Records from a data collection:

--- START ---

Lemma two_sided_proof_sound_witness :
  set_reach DoubleSpend sample_set /\
  exists p root pl pr, nullifier_root (H := model_blake3) sample_set = Some root /\
    nm_left_neighbor p = Some (sample_key 3) /\ nm_right_neighbor p = Some (sample_key 9) /\
    nm_left_proof p = Some pl /\ nm_right_proof p = Some pr /\
    verify_non_membership (H := model_blake3) p root = true /\
    as_contains sample_set (nm_absent p) = false.
Proof.
  pose proof (sample_reach DoubleSpend) as Hr. split; [exact Hr|].
  destruct (nullifier_root_total (H := model_blake3) sample_set) as [root Hroot].
  destruct (prove_member_verifies (H := model_blake3) (as_iter sample_set) 0 (sample_key 3) root eq_refl Hroot)
    as (pl & _ & El & Il & Vl).
  destruct (prove_member_verifies (H := model_blake3) (as_iter sample_set) 1 (sample_key 9) root eq_refl Hroot)
    as (pr & _ & Er & Ir & Vr).
  set (p := mkNonMember (sample_key 5) (Some (sample_key 3)) (Some (sample_key 9)) (Some pl) (Some pr) root).
  assert (Hv : verify_non_membership (H := model_blake3) p root = true).
  { unfold verify_non_membership, p. cbn [nm_root nm_left_neighbor nm_right_neighbor nm_absent nm_left_proof nm_right_proof].
    cbn [verify_neighbor adjacent]. rewrite Vl, Vr, Il, Ir, !bool_decide_eq_true_2 by done. reflexivity. }
  exists p, root, pl, pr. repeat (split; [done|]).
  apply (two_sided_proof_sound (HB := model_blake3) DoubleSpend sample_set p root (sample_key 3) (sample_key 9) pl pr).
  - apply model_blake3_cr.
  - apply model_no_zero.
  - exact Hr.
  - by apply sample_key32.
  - exact Hroot.
  - reflexivity.
  - reflexivity.
  - reflexivity.
  - reflexivity.
  - rewrite Il. split; done.
  - exact Hv.
Defined.

(** ** Where the verifier is silent *)

Definition empty_proof (n root : bytes) : NonMembershipProof := mkNonMember n None None None None root.

(** A proof that names no neighbour is accepted for every nullifier and every
    root.  So the verifier alone does not show that a note is unspent: for a
    spent nullifier the set gives no proof, and yet one is accepted against the
    root of the set. *)
Theorem one_sided_proof_forgeable `{Blake3} (s : NullifierSet) (n root : bytes) :
  as_contains s n = true -> nullifier_root s = Some root ->
  prove_non_membership s n = Some None /\ verify_non_membership (empty_proof n root) root = true.
Proof.
  intros Hc _. split; [unfold prove_non_membership; by rewrite Hc|].
  unfold verify_non_membership, empty_proof. cbn. by rewrite bool_decide_eq_true_2.
Qed.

--- END ---

▶ _EXERCISE REQUIREMENTS_: Check all the records above and select each line where the string "exact" is found.

▶ _ANSWER SPACE_:
  pose proof (sample_reach DoubleSpend) as Hr. split; [exact Hr|].
  - exact Hr.
  - exact Hroot.
  - exact Hv.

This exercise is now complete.